··· Supplied material ···

(* ===== verification/Registry.v ===== *)
(** * The peer registry

    [server/handshake-server/src/registry.rs].  The map behind the mutex is a
    [gmap] from WireGuard keys to peers; every public method locks for its whole
    body, so each is one atomic step.  [SystemTime] is nanoseconds since the
    epoch; the clock value a method reads is its argument [now]. *)

From S2P Require Import Prelude Utf8 Io Fs Net ServerWire.

Abbreviation SystemTime := Z.
Abbreviation Duration := Z.

Definition DEFAULT_MAX_PEERS : Z := 64.
Definition HOST_MIN : Z := 2.
Definition HOST_MAX : Z := 254.
Definition POOL_SIZE : Z := HOST_MAX - HOST_MIN + 1.

Record Peer : Set := {
  wg_pubkey : arr 32;
  assigned_ip : Ipv4Addr;
  session_id : arr 16;
  algo : AlgoCode;
  created : SystemTime;
  last_activity : SystemTime;
  rekeys : Z
}.

Record PeerSlot : Set := { slot_session_id : arr 16; slot_assigned_ip : Ipv4Addr }.

Inductive RegistryError : Set :=
  | AtCapacity | UnknownPeer | SessionMismatch | Downgrade | AddressPoolExhausted.

Record Registry : Type := {
  reg_path : option path;
  subnet_base : arr 4;
  max_peers : Z;
  inner : gmap (arr 32) Peer
}.

Definition set_inner (m : gmap (arr 32) Peer) (r : Registry) : Registry :=
  {| reg_path := reg_path r; subnet_base := subnet_base r; max_peers := max_peers r; inner := m |}.

Definition Registry_new (subnet_base : arr 4) (max_peers : Z) : Registry :=
  {| reg_path := None; subnet_base := subnet_base; max_peers := Z.min max_peers POOL_SIZE; inner := ∅ |}.

(** ** Addresses *)

(** [HOST_MIN..=HOST_MAX] *)
Definition hosts : list u8 := map (fun i => z2b (Z.of_nat i)) (seq 2 253).

Definition taken (m : gmap (arr 32) Peer) : list u8 :=
  map (fun kp => octet 3 (assigned_ip kp.2)) (map_to_list m).

Definition alloc_ip (base : arr 4) (m : gmap (arr 32) Peer) : result RegistryError Ipv4Addr :=
  match find (fun host => negb (bool_decide (host ∈ taken m))) hosts with
  | Some host => Ok (Ipv4Addr_new (octet 0 base) (octet 1 base) (octet 2 base) host)
  | None => Err AddressPoolExhausted
  end.

(** ** Operations *)

Definition upsert_handshake (now : SystemTime) (pk : arr 32) (a : AlgoCode) (sid : arr 16) :
    M Registry RegistryError PeerSlot := fun r =>
  match inner r !! pk with
  | Some p =>
      let p := {| wg_pubkey := wg_pubkey p; assigned_ip := assigned_ip p; session_id := sid;
                  algo := a; created := created p; last_activity := now; rekeys := 0 |} in
      (Ok {| slot_session_id := sid; slot_assigned_ip := assigned_ip p |},
       set_inner (<[pk := p]> (inner r)) r)
  | None =>
      if max_peers r <=? Z.of_nat (size (inner r)) then (Err AtCapacity, r)
      else
      match alloc_ip (subnet_base r) (inner r) with
      | Err e => (Err e, r)
      | Ok ip =>
          let p := {| wg_pubkey := pk; assigned_ip := ip; session_id := sid; algo := a;
                      created := now; last_activity := now; rekeys := 0 |} in
          (Ok {| slot_session_id := sid; slot_assigned_ip := ip |},
           set_inner (<[pk := p]> (inner r)) r)
      end
  end.

Definition registry_rekey (now : SystemTime) (pk : arr 32) (claimed : arr 16) (a : AlgoCode) :
    M Registry RegistryError PeerSlot := fun r =>
  match inner r !! pk with
  | None => (Err UnknownPeer, r)
  | Some p =>
      if negb (bool_decide (session_id p = claimed)) then (Err SessionMismatch, r)
      else if algo_ltb a (algo p) then (Err Downgrade, r)
      else
        let p := {| wg_pubkey := wg_pubkey p; assigned_ip := assigned_ip p;
                    session_id := session_id p; algo := a; created := created p;
                    last_activity := now; rekeys := u32_wrap (rekeys p + 1) |} in
        (Ok {| slot_session_id := session_id p; slot_assigned_ip := assigned_ip p |},
         set_inner (<[pk := p]> (inner r)) r)
  end.

Definition pubkeys (r : Registry) : list (arr 32) := map fst (map_to_list (inner r)).
Definition contains (pk : arr 32) (r : Registry) : bool := bool_decide (is_Some (inner r !! pk)).
Definition registry_remove (pk : arr 32) (r : Registry) : option Peer * Registry :=
  (inner r !! pk, set_inner (delete pk (inner r)) r).
Definition registry_len (r : Registry) : Z := Z.of_nat (size (inner r)).
Definition is_empty (r : Registry) : bool := registry_len r =? 0.

Definition touch (now : SystemTime) (pk : arr 32) (r : Registry) : Registry :=
  match inner r !! pk with
  | Some p =>
      let p := {| wg_pubkey := wg_pubkey p; assigned_ip := assigned_ip p;
                  session_id := session_id p; algo := algo p; created := created p;
                  last_activity := now; rekeys := rekeys p |} in
      set_inner (<[pk := p]> (inner r)) r
  | None => r
  end.

(** [SystemTime::duration_since]. *)
Definition duration_since (now earlier : SystemTime) : option Duration :=
  if earlier <=? now then Some (now - earlier) else None.

Definition idle (timeout : Duration) (now : SystemTime) (p : Peer) : bool :=
  default false ((fun d => timeout <? d) <$> duration_since now (last_activity p)).

Definition idle_peers (timeout : Duration) (now : SystemTime) (r : Registry) : list (arr 32) :=
  map wg_pubkey (filter (fun p => idle timeout now p = true) (map snd (map_to_list (inner r)))).

(** ** Persistence records *)

Record PeerRecord : Set := {
  wg_pubkey_b64 : rstring;
  rec_assigned_ip : rstring;
  session_id_hex : rstring;
  rec_algo : rstring;
  created_epoch : Z;
  last_activity_epoch : Z;
  rec_rekeys : Z
}.

Record RegistryFile : Set := { schema_version : Z; peers : list PeerRecord }.

(** The crates [base64] (standard alphabet), [hex] and [serde_json]; decoding
    errors carry their [Display] text. *)
Class Codecs : Type := {
  b64_encode : bytes -> rstring;
  b64_decode : rstring -> result rstring bytes;
  hex_encode : bytes -> rstring;
  hex_decode : rstring -> result rstring bytes;
  json_to_vec_pretty : RegistryFile -> result io_error bytes;
  json_from_slice : bytes -> result rstring RegistryFile
}.

(** The integer fields are in the ranges of their Rust types. *)
Definition record_wf (x : PeerRecord) : Prop :=
  0 <= created_epoch x < 2 ^ 64 /\ 0 <= last_activity_epoch x < 2 ^ 64 /\ 0 <= rec_rekeys x < 2 ^ 32.
Definition file_wf (f : RegistryFile) : Prop :=
  0 <= schema_version f < 2 ^ 32 /\ Forall record_wf (peers f).

(** The base64 alphabet, of which the hexadecimal digits are a part. *)
Definition b64_char (b : u8) : bool :=
  ((48 <=? b2z b) && (b2z b <=? 57)) || ((65 <=? b2z b) && (b2z b <=? 90)) ||
  ((97 <=? b2z b) && (b2z b <=? 122)) || (b2z b =? 43) || (b2z b =? 47) || (b2z b =? 61).

Class CodecLaws (C : Codecs) : Prop := {
  b64_round : forall b, b64_decode (b64_encode b) = Ok b;
  b64_alphabet : forall b, forallb b64_char (str_bytes (b64_encode b)) = true;
  b64_nonempty : forall b, b <> [] -> str_bytes (b64_encode b) <> [];
  hex_round : forall b, hex_decode (hex_encode b) = Ok b;
  hex_alphabet : forall b, forallb b64_char (str_bytes (hex_encode b)) = true;
  hex_length : forall b, len (str_bytes (hex_encode b)) = 2 * len b;
  json_round : forall f, file_wf f ->
    exists b, json_to_vec_pretty f = Ok b /\ json_from_slice b = Ok f
}.

Section persistence.
Context `{C : Codecs}.

Definition NANOS : Z := 10 ^ 9.

(** Whole seconds since the epoch, 0 for times before it. *)
Definition epoch (t : SystemTime) : Z :=
  default 0 ((fun d => d / NANOS) <$> duration_since t 0).

(** [UNIX_EPOCH + Duration::from_secs(s)]: [None] is the overflow panic. *)
Definition from_epoch (s : Z) : option SystemTime :=
  if s <? 2 ^ 63 then Some (s * NANOS) else None.

Definition from_peer (p : Peer) : PeerRecord :=
  {| wg_pubkey_b64 := b64_encode (arr_list (wg_pubkey p));
     rec_assigned_ip := from_utf8_lossy (fmt_ip (assigned_ip p));
     session_id_hex := hex_encode (arr_list (session_id p));
     rec_algo := lit (AlgoCode_name (algo p));
     created_epoch := epoch (created p);
     last_activity_epoch := epoch (last_activity p);
     rec_rekeys := rekeys p |}.

(** The outer [option] is the panic of an out-of-range time. *)
Definition into_peer (x : PeerRecord) : option (result rstring Peer) :=
  let fields :=
    pk ← b64_decode (wg_pubkey_b64 x);
    pk ← ok_or (lit "wg_pubkey not 32 bytes") (arr_try_from 32 pk);
    sid ← hex_decode (session_id_hex x);
    sid ← ok_or (lit "session_id not 16 bytes") (arr_try_from 16 sid);
    ip ← ok_or (lit "bad ip") (parse_ip (str_bytes (rec_assigned_ip x)));
    a ← ok_or ((lit "bad algo " +:+ rec_algo x)%rs)
          (AlgoCode_from_name (String.string_of_list_byte (str_bytes (rec_algo x))));
    mret (pk, sid, ip, a) in
  match fields with
  | Err e => Some (Err e)
  | Ok (pk, sid, ip, a) =>
      created ← from_epoch (created_epoch x);
      last_activity ← from_epoch (last_activity_epoch x);
      Some (Ok {| wg_pubkey := pk; assigned_ip := ip; session_id := sid; algo := a;
                  created := created; last_activity := last_activity; rekeys := rec_rekeys x |})
  end.

(** The loop of [load]: bad records are skipped, later records win. *)
Fixpoint insert_records (xs : list PeerRecord) (m : gmap (arr 32) Peer) : option (gmap (arr 32) Peer) :=
  match xs with
  | [] => Some m
  | x :: xs =>
      r ← into_peer x;
      insert_records xs (match r with Ok p => <[wg_pubkey p := p]> m | Err _ => m end)
  end.

(** [Registry::load]; the result is [None] when it panics. *)
Definition registry_load (p : path) (base : arr 4) (max : Z) : M fs io_error (option Registry) :=
  r ← attempt (fs_read p);
  m ← match r with
      | Ok bytes =>
          file ← lift (map_err (fun e => IoError InvalidData e) (json_from_slice bytes));
          mret (insert_records (peers file) ∅)
      | Err e => if bool_decide (io_kind e = NotFound) then mret (Some ∅) else throw e
      end;
  mret ((fun m => {| reg_path := Some p; subnet_base := base;
                     max_peers := Z.min max POOL_SIZE; inner := m |}) <$> m).

Definition registry_file (r : Registry) : RegistryFile :=
  {| schema_version := 1; peers := map (fun kp => from_peer kp.2) (map_to_list (inner r)) |}.

Definition JSON_TMP : bytes := String.list_byte_of_string "json.tmp".

Definition persist (r : Registry) : M fs io_error unit :=
  match reg_path r with
  | None => mret tt
  | Some p =>
      json ← lift (json_to_vec_pretty (registry_file r));
      let tmp := with_extension p JSON_TMP in
      _ ← fs_write tmp json;
      fs_rename tmp p
  end.

End persistence.

(** ** A concrete instance of the codecs

    Both text codecs write two hexadecimal digits per byte; the file format
    writes a number that encodes the whole file, one byte per bit. *)

Module ToyCodecs.
Definition hex (l : bytes) : bytes :=
  concat (map (fun b => [hex_digit (b2z b / 16); hex_digit (b2z b mod 16)]) l).

Definition unhex_digit (b : u8) : option Z :=
  if (48 <=? b2z b) && (b2z b <=? 57) then Some (b2z b - 48)
  else if (97 <=? b2z b) && (b2z b <=? 102) then Some (b2z b - 87) else None.

Fixpoint unhex (l : bytes) : option bytes :=
  match l with
  | [] => Some []
  | a :: b :: r => x ← unhex_digit a; y ← unhex_digit b; l ← unhex r; Some (z2b (16 * x + y) :: l)
  | _ => None
  end.

Lemma unhex_hex l : unhex (hex l) = Some l.
Proof.
  induction l as [|b l IH]; [done|]. unfold hex in *. cbn [map concat app unhex].
  assert (H : forall b, bool_decide (unhex_digit (hex_digit (b2z b / 16)) = Some (b2z b / 16) /\
    unhex_digit (hex_digit (b2z b mod 16)) = Some (b2z b mod 16)) = true).
  { apply byte_forall. vm_compute. reflexivity. }
  destruct (bool_decide_eq_true_1 _ (H b)) as [-> ->]. simpl. rewrite IH. simpl. do 2 f_equal.
  apply b2z_inj. rewrite b2z_z2b. pose proof (b2z_range b).
  pose proof (Z.div_mod (b2z b) 16 ltac:(lia)). rewrite Z.mod_small; lia.
Qed.

Lemma hex_ascii l : forallb ascii (hex l) = true.
Proof.
  induction l as [|b l IH]; [done|]. unfold hex in *. cbn [map concat]. rewrite forallb_app, IH.
  assert (H : forall b, forallb ascii [hex_digit (b2z b / 16); hex_digit (b2z b mod 16)] = true).
  { apply byte_forall. vm_compute. reflexivity. }
  by rewrite H.
Qed.

Lemma hex_b64 l : forallb b64_char (hex l) = true.
Proof.
  induction l as [|b l IH]; [done|]. unfold hex in *. cbn [map concat]. rewrite forallb_app, IH.
  assert (H : forall b, forallb b64_char [hex_digit (b2z b / 16); hex_digit (b2z b mod 16)] = true).
  { apply byte_forall. vm_compute. reflexivity. }
  by rewrite H.
Qed.

Lemma hex_len l : len (hex l) = 2 * len l.
Proof.
  induction l as [|b l IH]; [done|]. unfold hex in *. cbn [map concat app]. rewrite !len_cons, IH. lia.
Qed.

Fixpoint pos_bytes (p : positive) : bytes :=
  match p with xH => [] | xO p => x30 :: pos_bytes p | xI p => x31 :: pos_bytes p end.
Fixpoint bytes_pos (l : bytes) : positive :=
  match l with [] => xH | x30 :: r => xO (bytes_pos r) | _ :: r => xI (bytes_pos r) end.
Lemma bytes_pos_bytes p : bytes_pos (pos_bytes p) = p.
Proof. induction p; simpl; congruence. Qed.

Definition tuple_of (x : PeerRecord) : bytes * bytes * bytes * bytes * Z * Z * Z :=
  (str_bytes (wg_pubkey_b64 x), str_bytes (rec_assigned_ip x), str_bytes (session_id_hex x),
   str_bytes (rec_algo x), created_epoch x, last_activity_epoch x, rec_rekeys x).
Definition of_tuple (t : bytes * bytes * bytes * bytes * Z * Z * Z) : PeerRecord :=
  let '(a, b, c, d, e, f, g) := t in
  Build_PeerRecord (from_utf8_lossy a) (from_utf8_lossy b) (from_utf8_lossy c) (from_utf8_lossy d) e f g.
Lemma of_tuple_of x : of_tuple (tuple_of x) = x.
Proof. destruct x. unfold of_tuple, tuple_of. simpl. by rewrite !from_utf8_lossy_str. Qed.

#[export] Instance codecs : Codecs := {
  b64_encode l := from_utf8_lossy (hex l);
  b64_decode s := ok_or (lit "bad encoding") (unhex (str_bytes s));
  hex_encode l := from_utf8_lossy (hex l);
  hex_decode s := ok_or (lit "bad encoding") (unhex (str_bytes s));
  json_to_vec_pretty f := Ok (pos_bytes (encode (schema_version f, map tuple_of (peers f))));
  json_from_slice b :=
    match decode (A := Z * list (bytes * bytes * bytes * bytes * Z * Z * Z)) (bytes_pos b) with
    | Some (v, l) => Ok {| schema_version := v; peers := map of_tuple l |}
    | None => Err (lit "bad file")
    end
}.

#[export] Instance laws : CodecLaws codecs.
Proof.
  assert (Hround : forall b, ok_or (lit "bad encoding") (unhex (str_bytes (from_utf8_lossy (hex b)))) = Ok b).
  { intros b. by rewrite from_utf8_lossy_ascii, unhex_hex by apply hex_ascii. }
  assert (Htext : forall b, str_bytes (from_utf8_lossy (hex b)) = hex b).
  { intros b. apply from_utf8_lossy_ascii, hex_ascii. }
  split; [exact Hround| | |exact Hround| | |].
  { intros b. unfold b64_encode, codecs. rewrite Htext. apply hex_b64. }
  { intros [|b l] Hb; [done|]. unfold b64_encode, codecs. rewrite Htext. done. }
  { intros b. unfold hex_encode, codecs. rewrite Htext. apply hex_b64. }
  { intros b. unfold hex_encode, codecs. rewrite Htext. apply hex_len. }
  intros [v l] _. eexists. split; [done|].
  unfold json_from_slice, codecs. rewrite bytes_pos_bytes, decode_encode. simpl.
  rewrite map_map. do 2 f_equal. rewrite <- (map_id l) at 2. apply map_ext, of_tuple_of.
Qed.
End ToyCodecs.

···

What the task asks - Look above for the line with "From S2P Require" and the line with "(** ** Operations *)", and reproduce exactly those two lines plus every line between, nothing more.

Response to the exercise -
From S2P Require Import Prelude Utf8 Io Fs Net ServerWire.

Abbreviation SystemTime := Z.
Abbreviation Duration := Z.

Definition DEFAULT_MAX_PEERS : Z := 64.
Definition HOST_MIN : Z := 2.
Definition HOST_MAX : Z := 254.
Definition POOL_SIZE : Z := HOST_MAX - HOST_MIN + 1.

Record Peer : Set := {
  wg_pubkey : arr 32;
  assigned_ip : Ipv4Addr;
  session_id : arr 16;
  algo : AlgoCode;
  created : SystemTime;
  last_activity : SystemTime;
  rekeys : Z
}.

Record PeerSlot : Set := { slot_session_id : arr 16; slot_assigned_ip : Ipv4Addr }.

Inductive RegistryError : Set :=
  | AtCapacity | UnknownPeer | SessionMismatch | Downgrade | AddressPoolExhausted.

Record Registry : Type := {
  reg_path : option path;
  subnet_base : arr 4;
  max_peers : Z;
  inner : gmap (arr 32) Peer
}.

Definition set_inner (m : gmap (arr 32) Peer) (r : Registry) : Registry :=
  {| reg_path := reg_path r; subnet_base := subnet_base r; max_peers := max_peers r; inner := m |}.

Definition Registry_new (subnet_base : arr 4) (max_peers : Z) : Registry :=
  {| reg_path := None; subnet_base := subnet_base; max_peers := Z.min max_peers POOL_SIZE; inner := ∅ |}.

(** ** Addresses *)

(** [HOST_MIN..=HOST_MAX] *)
Definition hosts : list u8 := map (fun i => z2b (Z.of_nat i)) (seq 2 253).

Definition taken (m : gmap (arr 32) Peer) : list u8 :=
  map (fun kp => octet 3 (assigned_ip kp.2)) (map_to_list m).

Definition alloc_ip (base : arr 4) (m : gmap (arr 32) Peer) : result RegistryError Ipv4Addr :=
  match find (fun host => negb (bool_decide (host ∈ taken m))) hosts with
  | Some host => Ok (Ipv4Addr_new (octet 0 base) (octet 1 base) (octet 2 base) host)
  | None => Err AddressPoolExhausted
  end.

(** ** Operations *)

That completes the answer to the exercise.